TELEFON DO REDAKCJI: 62 766 07 07
Augustyna, Ingi, Jaromira 29 Marca 2024, 16:13
Dziś 19°C
Jutro 13°C
Szukaj w serwisie

Starego radia wdzięk

 

Starego radia wdzięk
Ks. Tomasz Kaczmarek nie wyobraża sobie, by świat mógł istnieć bez muzyki i książek. W jego domu można zobaczyć kolekcję co najmniej kilkudziesięciu radioodbiorników, magnetofonów, gramofonów i innych urządzeń do słuchania muzyki.

Księże Tomaszu, na początku chciałbym od razu wyjaśnić pewną rzecz. Otóż, zawsze mnie denerwuje, kiedy w różnych programach telewizyjnych pojawiają się nasi współbracia w kapłaństwie i są przedstawiani jako wyjątkowi i wspaniali księża, ponieważ mają jakąś pasję: a to jeżdżą na motocyklu, rozdają paczki albo wspinają się w góry. I to ma ich czynić wyjątkowymi, a nie to że wybrali Chrystusa i pełnią posługę kapłańską. Powiedzmy więc sobie od razu, że dla nas księży pierwszą i największą pasją jest właśnie Jezus, który pokochał nas taką miłością, że nie można było się oprzeć i pójść inną drogą. Czy ksiądz się ze mną zgadza?

Ks. Tomasz Kaczmarek: Oczywiście, pierwszą pasją jest Pan Jezus i co do tego nie ma żadnych wątpliwości.

To proszę nam opowiedzieć najpierw o tej pasji największej, jak ona się zaczęła?
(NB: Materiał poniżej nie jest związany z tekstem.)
(* ===== verification/Ratios.v ===== *)
(** * Requests and their billing ratios

    [relay/common/relay_info.go], [types/price_data.go] and
    [service/billing_ratio.go]: what a relayed request knows about its price, and
    which ratio a subscription or a value package is charged at.  Warnings in the
    log are left out. *)
From S2P Require Import Prelude Tables GoTime Schema Plans Windows Cycles Consume Preferences GoFloat Groups.

(** ** Definitions *)

(** The prices of a request. *)
Record PriceData := mkPrice {
  pd_FreeModel : bool;
  pd_OtherRatios : gmap string float64;
  pd_Quota : Z;
  pd_QuotaToPreConsume : Z;
  pd_QuotaBeforeGroup : float64;
  pd_FreeByGroupRatio : bool;
  pd_GroupRatioInfo : GroupRatioInfo;
  pd_HasOriginalGroupRatioInfo : bool;
  pd_OriginalGroupRatioInfo : GroupRatioInfo;
  pd_SubscriptionRatioApplied : bool;
  pd_SubscriptionRatioSource : string;
  pd_UsePrice : bool;
  pd_ModelPrice : float64;
  pd_ModelRatio : float64;
  pd_CompletionRatio : float64;
  pd_CacheRatio : float64;
  pd_CacheCreationRatio : float64;
  pd_CacheCreation5mRatio : float64;
  pd_CacheCreation1hRatio : float64;
  pd_ImageRatio : float64;
  pd_AudioRatio : float64;
  pd_AudioCompletionRatio : float64;
}.
Global Instance PriceData_eta : Settable PriceData := λ p,
  mkPrice (pd_FreeModel p) (pd_OtherRatios p) (pd_Quota p) (pd_QuotaToPreConsume p)
    (pd_QuotaBeforeGroup p) (pd_FreeByGroupRatio p) (pd_GroupRatioInfo p)
    (pd_HasOriginalGroupRatioInfo p) (pd_OriginalGroupRatioInfo p) (pd_SubscriptionRatioApplied p)
    (pd_SubscriptionRatioSource p) (pd_UsePrice p) (pd_ModelPrice p) (pd_ModelRatio p) (pd_CompletionRatio p)
    (pd_CacheRatio p) (pd_CacheCreationRatio p) (pd_CacheCreation5mRatio p) (pd_CacheCreation1hRatio p)
    (pd_ImageRatio p) (pd_AudioRatio p) (pd_AudioCompletionRatio p).

(** [types.PriceData{}]. *)
Definition no_price : PriceData :=
  mkPrice false ∅ 0 0 float_zero false (mkRatio float_zero float_zero false) false
    (mkRatio float_zero float_zero false) false "" false float_zero float_zero float_zero float_zero float_zero
    float_zero float_zero float_zero float_zero float_zero.

Record BillingSnapshot := mkTiered {
  tb_BillingMode : string;
  tb_GroupRatio : float64;
  tb_EstimatedQuotaBeforeGroup : float64;
  tb_EstimatedQuotaAfterGroup : Z;
  tb_ModelName : string;
  tb_ExprString : string;
  tb_ExprHash : string;
  tb_EstimatedPromptTokens : Z;
  tb_EstimatedCompletionTokens : Z;
  tb_EstimatedTier : string;
  tb_QuotaPerUnit : float64;
  tb_ExprVersion : Z;
}.
Global Instance BillingSnapshot_eta : Settable BillingSnapshot := λ b,
  mkTiered (tb_BillingMode b) (tb_GroupRatio b) (tb_EstimatedQuotaBeforeGroup b)
    (tb_EstimatedQuotaAfterGroup b) (tb_ModelName b) (tb_ExprString b) (tb_ExprHash b)
    (tb_EstimatedPromptTokens b) (tb_EstimatedCompletionTokens b) (tb_EstimatedTier b) (tb_QuotaPerUnit b)
    (tb_ExprVersion b).

(** The value package that pays for a request, chosen by the middleware. *)
Record ValuePackageInfo := mkPackageInfo {
  ri_ValuePackageSubscriptionId : Z;
  ri_ValuePackagePlanId : Z;
  ri_ValuePackageBillingGroup : string;
  ri_ValuePackageModelGroup : string;
  ri_ValuePackagePackageType : string;
  ri_ValuePackageWalletFallback : bool;
  ri_ValuePackageUseWallet : bool;
}.
Global Instance ValuePackageInfo_eta : Settable ValuePackageInfo := λ v,
  mkPackageInfo (ri_ValuePackageSubscriptionId v) (ri_ValuePackagePlanId v)
    (ri_ValuePackageBillingGroup v) (ri_ValuePackageModelGroup v) (ri_ValuePackagePackageType v)
    (ri_ValuePackageWalletFallback v) (ri_ValuePackageUseWallet v).

(** What a session reports about the subscription it charges. *)
Record SubscriptionInfo := mkSubInfo {
  ri_SubscriptionId : Z;
  ri_SubscriptionPreConsumed : Z;
  ri_SubscriptionPostDelta : Z;
  ri_SubscriptionPlanId : Z;
  ri_SubscriptionPlanTitle : string;
  ri_SubscriptionAmountTotal : Z;
  ri_SubscriptionAmountUsedAfterPreConsume : Z;
}.
Global Instance SubscriptionInfo_eta : Settable SubscriptionInfo := λ s,
  mkSubInfo (ri_SubscriptionId s) (ri_SubscriptionPreConsumed s) (ri_SubscriptionPostDelta s)
    (ri_SubscriptionPlanId s) (ri_SubscriptionPlanTitle s) (ri_SubscriptionAmountTotal s)
    (ri_SubscriptionAmountUsedAfterPreConsume s).

(** The part of a request that expressions of a price may read: its headers and its body. *)
Record RequestInput := mkInput { rq_Headers : gmap string string; rq_Body : string }.

(** The channel of a request, when it has been chosen. *)
Record ChannelMeta := mkMeta { cm_ChannelType : Z; cm_ChannelId : Z }.

(** What is called and how: the model, the formats the request was converted to, the
    channel, the built-in tools the response used with the number of their calls. *)
Record CallInfo := mkCall {
  ri_OriginModelName : string;
  ri_RelayFormat : string;
  ri_RequestConversionChain : list string;
  ri_FinalRequestRelayFormat : string;
  ri_ChannelMeta : option ChannelMeta;
  ri_ResponsesUsageInfo : option (gmap string Z);
  ri_UsePrice : bool;
  ri_IsChannelTest : bool;
  ri_AcceptUnsetRatioModel : bool;
  ri_estimatePromptTokens : Z;
  ri_RequestHeaders : gmap string string;
  ri_BillingRequestInput : option RequestInput;
}.
Global Instance CallInfo_eta : Settable CallInfo := λ c,
  mkCall (ri_OriginModelName c) (ri_RelayFormat c) (ri_RequestConversionChain c)
    (ri_FinalRequestRelayFormat c) (ri_ChannelMeta c) (ri_ResponsesUsageInfo c) (ri_UsePrice c)
    (ri_IsChannelTest c) (ri_AcceptUnsetRatioModel c) (ri_estimatePromptTokens c) (ri_RequestHeaders c)
    (ri_BillingRequestInput c).
Definition no_call : CallInfo := mkCall "" "" [] "" None None false false false 0 ∅ None.

(** The fields of a relayed request that billing reads or writes.  [ri_Frozen] is
    the ratio of the billing session attached to the request, when that session
    charges a subscription: it does not change in the life of a session. *)
Record RelayInfo := mkRelay {
  ri_TokenId : Z;
  ri_TokenKey : string;
  ri_UserId : Z;
  ri_UsingGroup : string;
  ri_BillingUsingGroup : string;
  ri_UserGroup : string;
  ri_RealUserGroup : string;
  ri_BillingUserGroup : string;
  ri_TokenUnlimited : bool;
  ri_IsPlayground : bool;
  ri_BillingPreference : string;
  ri_UserQuota : Z;
  ri_FinalPreConsumedQuota : Z;
  ri_RealtimeActualQuota : Z;
  ri_RealtimeReservedQuota : Z;
  ri_ForcePreConsume : bool;
  ri_BillingSource : string;
  ri_RequestId : string;
  ri_Frozen : option (float64 * string);
  ri_Subscription : SubscriptionInfo;
  ri_Package : ValuePackageInfo;
  ri_PriceData : PriceData;
  ri_TieredBillingSnapshot : option BillingSnapshot;
  ri_Call : CallInfo;
}.
Global Instance RelayInfo_eta : Settable RelayInfo := λ i,
  mkRelay (ri_TokenId i) (ri_TokenKey i) (ri_UserId i) (ri_UsingGroup i) (ri_BillingUsingGroup i)
    (ri_UserGroup i) (ri_RealUserGroup i) (ri_BillingUserGroup i) (ri_TokenUnlimited i)
    (ri_IsPlayground i) (ri_BillingPreference i) (ri_UserQuota i) (ri_FinalPreConsumedQuota i)
    (ri_RealtimeActualQuota i) (ri_RealtimeReservedQuota i) (ri_ForcePreConsume i)
    (ri_BillingSource i) (ri_RequestId i) (ri_Frozen i) (ri_Subscription i) (ri_Package i)
    (ri_PriceData i) (ri_TieredBillingSnapshot i) (ri_Call i).

(** [BillingRatioUserGroup] and [BillingGroup]. *)
Definition BillingRatioUserGroup (info : RelayInfo) : string :=
  if decide (TrimSpace (ri_BillingUserGroup info) ≠ "") then TrimSpace (ri_BillingUserGroup info)
  else if decide (TrimSpace (ri_ValuePackageBillingGroup (ri_Package info)) ≠ "")
  then TrimSpace (ri_ValuePackageBillingGroup (ri_Package info))
  else TrimSpace (ri_UserGroup info).
Definition BillingGroup (info : RelayInfo) : string :=
  if decide (TrimSpace (ri_BillingUsingGroup info) ≠ "") then TrimSpace (ri_BillingUsingGroup info)
  else TrimSpace (ri_UsingGroup info).

(** [auto_group] is what the distributor of channels chose, if it chose. *)
Definition HandleGroupRatio (g : GroupSettings) (autoGroup : option string) (info : RelayInfo) :
    GroupRatioInfo * RelayInfo :=
  let info := match autoGroup with Some group => info <| ri_UsingGroup := group |> | None => info end in
  (GetGroupRatioInfo g (BillingRatioUserGroup info) (ri_UsingGroup info), info).

Definition SubscriptionRatioSourceRegular := "regular_subscription_1x".
Definition SubscriptionRatioSourceDefault := "default_1x".
Definition SubscriptionRatioSourceConfigured := "configured".

Definition validSubscriptionBillingRatio (ratio : float64) : bool :=
  isFiniteRatio ratio && (float_zero <? ratio)%float.

Definition package_id (info : RelayInfo) : Z := ri_ValuePackageSubscriptionId (ri_Package info).

Definition defaultSubscriptionBillingRatio (info : RelayInfo) : float64 * string :=
  if decide (package_id info > 0) then (float_one, SubscriptionRatioSourceDefault)
  else (float_one, SubscriptionRatioSourceRegular).

Definition normalizeFrozenSubscriptionBillingRatio (info : RelayInfo) (ratio : float64)
    (source : string) : float64 * string :=
  if negb (validSubscriptionBillingRatio ratio) then defaultSubscriptionBillingRatio info
  else if decide ((source = SubscriptionRatioSourceRegular ∧ package_id info ≤ 0 ∧ (ratio =? float_one)%float = true) ∨
                  (source = SubscriptionRatioSourceDefault ∧ package_id info > 0 ∧ (ratio =? float_one)%float = true) ∨
                  (source = SubscriptionRatioSourceConfigured ∧ package_id info > 0))
  then (ratio, source)
  else defaultSubscriptionBillingRatio info.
Tak naprawdę punktem przełomowym była szkoła średnia. W mojej parafii, a właściwie nieco szerzej, bo w moim mieście Krotoszynie, w którym jest więcej parafii, zaczęto odprawiać takie specjalne Msze Święte dla młodzieży w kościele św. Rocha. Ponieważ ja do szkoły średniej chodziłem już do innego miasta i nieco urwał się kontakt z kolegami z podstawówki to w jakimś wymiarze uczestniczenie w tych Mszach pozwoliło mi ponownie nawiązać kontakt z nimi, no i przede wszystkim to było pierwszy raz coś więcej, niż tylko Msze niedzielne. I od wtedy to coś więcej trwało, a potem był taki kolejny moment, miałem wtedy dziewiętnaście lat, kiedy Pan Bóg jakoś pozwolił mi zrozumieć, że chce ode mnie jeszcze więcej, że chce abym był księdzem. To był dokładnie początek sierpnia 1985 roku i w tamtym momencie Pan Jezus wywrócił moje życie do góry nogami i wtedy zaczęła się prawdziwa zażyłość z Jezusem i ona trwa do dziś.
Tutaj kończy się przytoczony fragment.